Balıklar yuvalanmak için hiçbir fırsatı kaçırmazlar. İçine
sığınabilecekleri ne bulurlarsa hemen sahiplenir ve
yerleşirler. Sırtlarını
sağlam bir yere dayamakta üstlerine yoktur. Şöyle bir göz atar ve uygun
olduğuna karar verdikleri yere hemen kapağı atarlar. Ondan sonra kolay kolay
çıkaramazsınız girdikleri yerden onları.
İçi boşalmış bir çift midye kabuğu...
Bira kutuları, şarap şişeleri, şık bir kadeh...
Her nasılsa kıvrılıp kalmış bir parça mukavva...
Bu saydıklarımın tümü, içine girebildikleri ve de içine
sığabildikleri sürece,
balıkların yuvalanmalarına fazlasıyla uygun yerlerdir.
Bizlere belki de en fazla benzeyen yanlarıdır, başlarını
sokacak bir yer arayışları...
***
Biz çöp diye atarız deniz onu alır sahiplenir ve elinden geldiğince
saklamaya çalışır.
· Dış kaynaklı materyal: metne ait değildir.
Lemma end_processed now event source id I w : order_of_end event = Some id -> I w -> (forall w', I w' -> steady w') ->
  (forall w w', w_tables w' = w_tables w -> w_seqs w' = w_seqs w -> I w -> I w') -> runs (execute event) I (executed event) ->
  has_open_failure (w_tables w) id = false ->
  let '(r, w') := process_end now event source w in
  exists handled, r = Ok handled /\ steady w' /\ (handled = true -> executed event (w_tables w') \/ recorded_end event (w_tables w')).
Proof.
  intros He Hw HI Hsame Hexec Hopen. pose proof (guard_run id w) as Hg.
  assert (Hweak : forall r w', records event w r w' -> exists handled, r = Ok handled /\ steady w' /\ (handled = true -> executed event (w_tables w') \/ recorded_end event (w_tables w'))).
  { intros r w' (handled & -> & [Hs _] & Hh). exists handled. split; [done|]. split; [done|]. intros H. right. by apply Hh. }
  assert (Hb : forall w1, w_tables w1 = w_tables w -> w_seqs w1 = w_seqs w -> beside w w1) by (intros w1 E1 E2; split; [eapply steady_same; [done|done|by apply HI]|by rewrite E1]).
  destruct event as [|d|c]; [done|..]; injection He as <-; cbn [process_end execute] in *.
  - unfold processMarketOrderDone. unfold mbind at 1, M_bind at 1, attempt. destruct (dependencyBlocked _ w) as [r w1]. destruct Hg as (E1 & E2 & Hg).
    destruct r as [b|e]; [rewrite (Hg b eq_refl), Hopen|].
    + apply (execute_or_record isRetryableCompletionError IsTransientSettlementError (CompleteMarketOrder (completion_input d))
        (fun e => RecordCompletionFailure now (completion_input d) (d_CoinSymbol d) (Some e)) I (EvMarketOrderDone d)); [by eapply Hsame|done|done|].
      intros e w'. apply runs_completions, RecordCompletionFailure_notes.
    + pose proof (done_records now d w w1 e (Hb _ E1 E2)) as H. destruct (deferMarketOrderDone _ _ _ _ w1) as [r w2]. by apply Hweak.
  - unfold processOrderCancellationEvent. unfold mbind at 1, M_bind at 1, attempt. destruct (dependencyBlocked _ w) as [r w1]. destruct Hg as (E1 & E2 & Hg).
    destruct r as [b|e]; [rewrite (Hg b eq_refl), Hopen|].
    + apply (execute_or_record IsTransientSettlementError IsTransientSettlementError (ProcessOrderCancellation (c_OrderID c))
        (fun e => RecordCancellationFailure now c source (Some e)) I (EvOrderCancelled c)); [by eapply Hsame|done|done|].
      intros e w'. apply runs_cancellations, RecordCancellationFailure_notes.
    + pose proof (cancel_records now c source w w1 e (Hb _ E1 E2)) as H. destruct (deferCancellation _ _ _ _ w1) as [r w2]. by apply Hweak.
Qed.

(** Blocked or not. *)
Lemma end_handled now event ob source id I w : order_of_end event = Some id -> I w -> (forall w', I w' -> steady w') ->
  (forall w w', w_tables w' = w_tables w -> w_seqs w' = w_seqs w -> I w -> I w') -> runs (execute event) I (executed event) ->
  exists handled w', processExecutionEvent now event ob source w = (Ok (handled, false, []), w') /\ steady w'
    /\ (handled = true -> executed event (w_tables w') \/ recorded_end event (w_tables w')).
Proof.
  intros He Hw HI Hsame Hexec. rewrite (process_end_event _ _ _ _ _ _ He). destruct (has_open_failure (w_tables w) id) eqn:Eo.
  - pose proof (end_blocked now event source id w He (HI _ Hw) Eo) as H. destruct (process_end now event source w) as [r w'].
    destruct H as (handled & -> & [H1 _] & H3). exists handled, w'. split; [done|]. split; [done|]. intros H. right. by apply H3.
  - pose proof (end_processed now event source id I w He Hw HI Hsame Hexec Eo) as H. destruct (process_end now event source w) as [r w'].
    destruct H as (handled & -> & H1 & H2). by exists handled, w'.
Qed.
End Steady.

(** *** The invariant of the services *)

Definition services_ok (t : Tables) (s : Seqs) : Prop := sys_ok t s /\ idem_ok t s.

Lemma services_ok_seq t s s' : seq_le s s' -> services_ok t s -> services_ok t s'.
Proof. intros Hs [H1 H2]. split; [by eapply sys_ok_seq|by eapply idem_ok_seq]. Qed.
Lemma services_ok_records t t' s : only_records t t' -> services_ok t s -> services_ok t' s.
Proof. intros (r1 & r2 & ->) [Hsys [H1 H2]]. split; [by apply (sys_ok_same t)|by split]. Qed.

Lemma complete_effect_done id t t' : complete_effect id t t' -> completed_order id t'.
Proof.
  intros (o & Ho & [(_ & st & Hst & Eo & _)|[Hn ->]]); [|by exists o]. eexists. rewrite Eo, lookup_insert_eq. split; [done|].
  intros [H|H]; cbn in H; subst; by destruct Hst.
Qed.

Lemma idem_ok_kept t t' s s' : seq_le s s' -> idem_ok t s -> besides_orders t t' -> idem_ok t' s'.
Proof. intros Hs Hid (_ & _ & Ei & _). destruct (idem_ok_seq _ _ _ Hs Hid) as [H1 H2]. split; by rewrite Ei. Qed.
Kavanozu, şişeyi, kutuyu, demiri, tahtayı, camı, bize ait
olup da denize attığımız ne varsa bir güzel süsleyip püsler, hazır eder belki
birileri gelip içine yerleşmek ister diye.
Çöplerimizin albenisini artırır tüm renkleri ve
desenleriyle. Zaten hoşlanmaz derin mavi dünyaya ait olmayan
bu bir yığın ıvır
zıvırdan. Bari biraz bana -benim dünyama- benzesinler, belki o zaman daha kolay
katlanırım varlıklarına diye düşünür sanki.
İnsan denizi bok çukuruna çevirir hiç ama hiç umursamadan,
deniz ise sabreder belki bir gün değişir hatamızı anlarız diye. Bizim
attıklarımızı bıkmadan değiştirir durur, üstüne bir de balık yerleştirir
içlerine...
***
Bu sabah dalıştan geldikten sonra karımla oğlumu da denize
götürdüm. Cehennem sıcağında eve kapanmak akıl kârı değil.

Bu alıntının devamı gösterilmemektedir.